BRIEF: The material below contains a line with "copied_upto m db (tree_index" and a line with "m !! target name k = Some v →". Copy exactly those two lines and all lines between them.

BEGIN SOURCE MATERIAL

(** A batch takes the smallest pending keys: what is left is past its last key. *)
Lemma pending_rest m after taken x rest :
  pending m after = (taken ++ [x]) ++ rest → x.1 ≠ [] → pending m x.1 = rest.
Proof.
  intros E Hx. assert (StronglySorted entry_lt (pending m after)) as Hs
    by apply StronglySorted_filter, entries_sorted.
  rewrite E, <- app_assoc in Hs. simpl in Hs.
  rewrite <- (filter_after_sorted entry_lt taken x rest entry_lt_irrefl entry_lt_asymm Hs).
  rewrite <- (app_assoc taken [x] rest) in E. simpl in E. rewrite <- E. unfold pending.
  rewrite filter_filter_and. apply list_filter_iff. intros e. unfold entry_lt.
  split; [|naive_solver]. intros [?|Hlt]; [done|]. split; [done|].
  destruct (decide (after = [])) as [|Ha]; [by left|right].
  assert (x ∈ pending m after) as Hin by (rewrite E; set_solver).
  destruct x as [kx vx]. apply elem_of_pending in Hin as [_ [?|Hax]]; [done|].
  eapply bytes_le_lt_trans; [|exact Hlt]. by apply bytes_lt_iff in Hax as [? _].
Qed.
End batch.

(** ** What has been copied *)

Section copied.
Context {RC : Codec Cursor} {DG : Digest}.
Context {W Db Tree : Type} `{SledWorld W Db Tree}.
Implicit Types (m : gmap bytes bytes) (db : Db).

Definition tree_map db (name : bytes) : gmap bytes bytes :=
  match open_existing_tree db name with
  | Ok (Some t) => tree_contents t
  | _ => ∅
  end.

(** [copied_upto m db i last]: the store holds every pair of the trees before the
    [i]-th and those of the [i]-th up to the key [last]. *)
Definition copied_upto m db (i : N) (last : bytes) : Prop :=
  ∀ j name k v, SLED_TREES !! j = Some name → tree_map db name !! k = Some v →
    (j < N.to_nat i ∨ j = N.to_nat i ∧ last ≠ [] ∧ bytes_le k last) →
    m !! target name k = Some v.

(** A persisted cursor never runs ahead of the data. *)
Definition cursor_inv m db : Prop :=
  ∀ c, parse_cursor (m !! family_key StoreMeta CURSOR_KEY) = Ok c →
    copied_upto m db (tree_index c) (last_key c).

(** [sled_ext m m' db]: every sled pair the store held it still holds. *)
Definition sled_ext m m' db : Prop :=
  ∀ name k v, name ∈ SLED_TREES → tree_map db name !! k = Some v →
    m !! target name k = Some v → m' !! target name k = Some v.

Lemma SLED_TREES_elem j name : SLED_TREES !! j = Some name → name ∈ SLED_TREES.
Proof. apply list_elem_of_lookup_2. Qed.

Lemma copied_upto_ext m m' db i last :
  sled_ext m m' db → copied_upto m db i last → copied_upto m' db i last.
Proof.
  intros He Hc j name k v Hj Hk Hle. apply He; [by eapply SLED_TREES_elem|done|by eapply Hc].
Qed.

(** Writing sled pairs loses none of them and leaves the other keys. *)
Lemma sled_puts_lookup name es m key :
  apply_kv_ops (sled_put name <$> es) m !! key = m !! key ∨
  ∃ k v, (k, v) ∈ es ∧ key = target name k ∧
    apply_kv_ops (sled_put name <$> es) m !! key = Some v.
Proof.
  induction es as [|[k v] es IH] using rev_ind; [by left|].
  rewrite fmap_app, apply_kv_ops_app.
  change (apply_kv_ops (sled_put name <$> [(k, v)]) ?x) with (<[target name k := v]> x).
  destruct (decide (key = target name k)) as [->|Hne].
  - right. exists k, v. rewrite lookup_insert_eq. set_solver.
  - rewrite !lookup_insert_ne by done. destruct IH as [->|(k' & v' & Hin & -> & E)]; [by left|].
    right. exists k', v'. set_solver.
Qed.

Lemma sled_puts_ext name es m db :
  name ∈ SLED_TREES → (∀ k v, (k, v) ∈ es → tree_map db name !! k = Some v) →
  sled_ext m (apply_kv_ops (sled_put name <$> es) m) db.
Proof.
  intros Hn Hes name' k v Hn' Hk Hm.
  destruct (sled_puts_lookup name es m (target name' k)) as [->|(k' & v' & Hin & E & ->)]; [done|].
  apply target_inj in E as [-> ->]; [|done|done]. apply Hes in Hin. congruence.
Qed.

Lemma sled_puts_new name es m db k v :
  name ∈ SLED_TREES → (∀ k v, (k, v) ∈ es → tree_map db name !! k = Some v) → (k, v) ∈ es →
  apply_kv_ops (sled_put name <$> es) m !! target name k = Some v.
Proof.
  intros Hn Hes Hin.
  destruct (sled_puts_lookup name es m (target name k)) as [_|(k' & v' & Hin' & E & ->)].
  - apply list_elem_of_split in Hin as (l1 & l2 & ->).
    rewrite fmap_app, fmap_cons, apply_kv_ops_app.
    change (apply_kv_ops (sled_put name (k, v) :: (sled_put name <$> l2)) ?x)
      with (apply_kv_ops (sled_put name <$> l2) (<[target name k := v]> x)).
    destruct (sled_puts_lookup name l2
      (<[target name k := v]> (apply_kv_ops (sled_put name <$> l1) m)) (target name k))
      as [->|(k' & v' & Hin' & E & ->)]; [apply lookup_insert_eq|].
    apply target_inj in E as [_ ->]; [|done|done].
    assert (tree_map db name !! k' = Some v') as E1 by (apply Hes; set_solver).
    assert (tree_map db name !! k' = Some v) as E2 by (apply Hes; set_solver). congruence.
  - apply target_inj in E as [_ ->]; [|done|done]. f_equal.
    apply Hes in Hin, Hin'. congruence.
Qed.

Lemma sled_puts_meta name es m rest :
  name ∈ SLED_TREES →
  apply_kv_ops (sled_put name <$> es) m !! family_key StoreMeta rest =
  m !! family_key StoreMeta rest.
Proof.
  intros Hn. destruct (sled_puts_lookup name es m (family_key StoreMeta rest))
    as [->|(k & v & _ & E & _)]; [done|]. by apply eq_sym, target_not_meta in E.
Qed.

(** A write of the store's own metadata does not touch sled pairs. *)
Lemma meta_put_ext m db rest v : sled_ext m (<[family_key StoreMeta rest := v]> m) db.
Proof.
  intros name k v' Hn _ Hm. rewrite lookup_insert_ne; [done|].
  intros E. by apply eq_sym, target_not_meta in E.
Qed.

END SOURCE MATERIAL

RESULT BELOW:
    copied_upto m db (tree_index c) (last_key c).

(** [sled_ext m m' db]: every sled pair the store held it still holds. *)
Definition sled_ext m m' db : Prop :=
  ∀ name k v, name ∈ SLED_TREES → tree_map db name !! k = Some v →
    m !! target name k = Some v → m' !! target name k = Some v.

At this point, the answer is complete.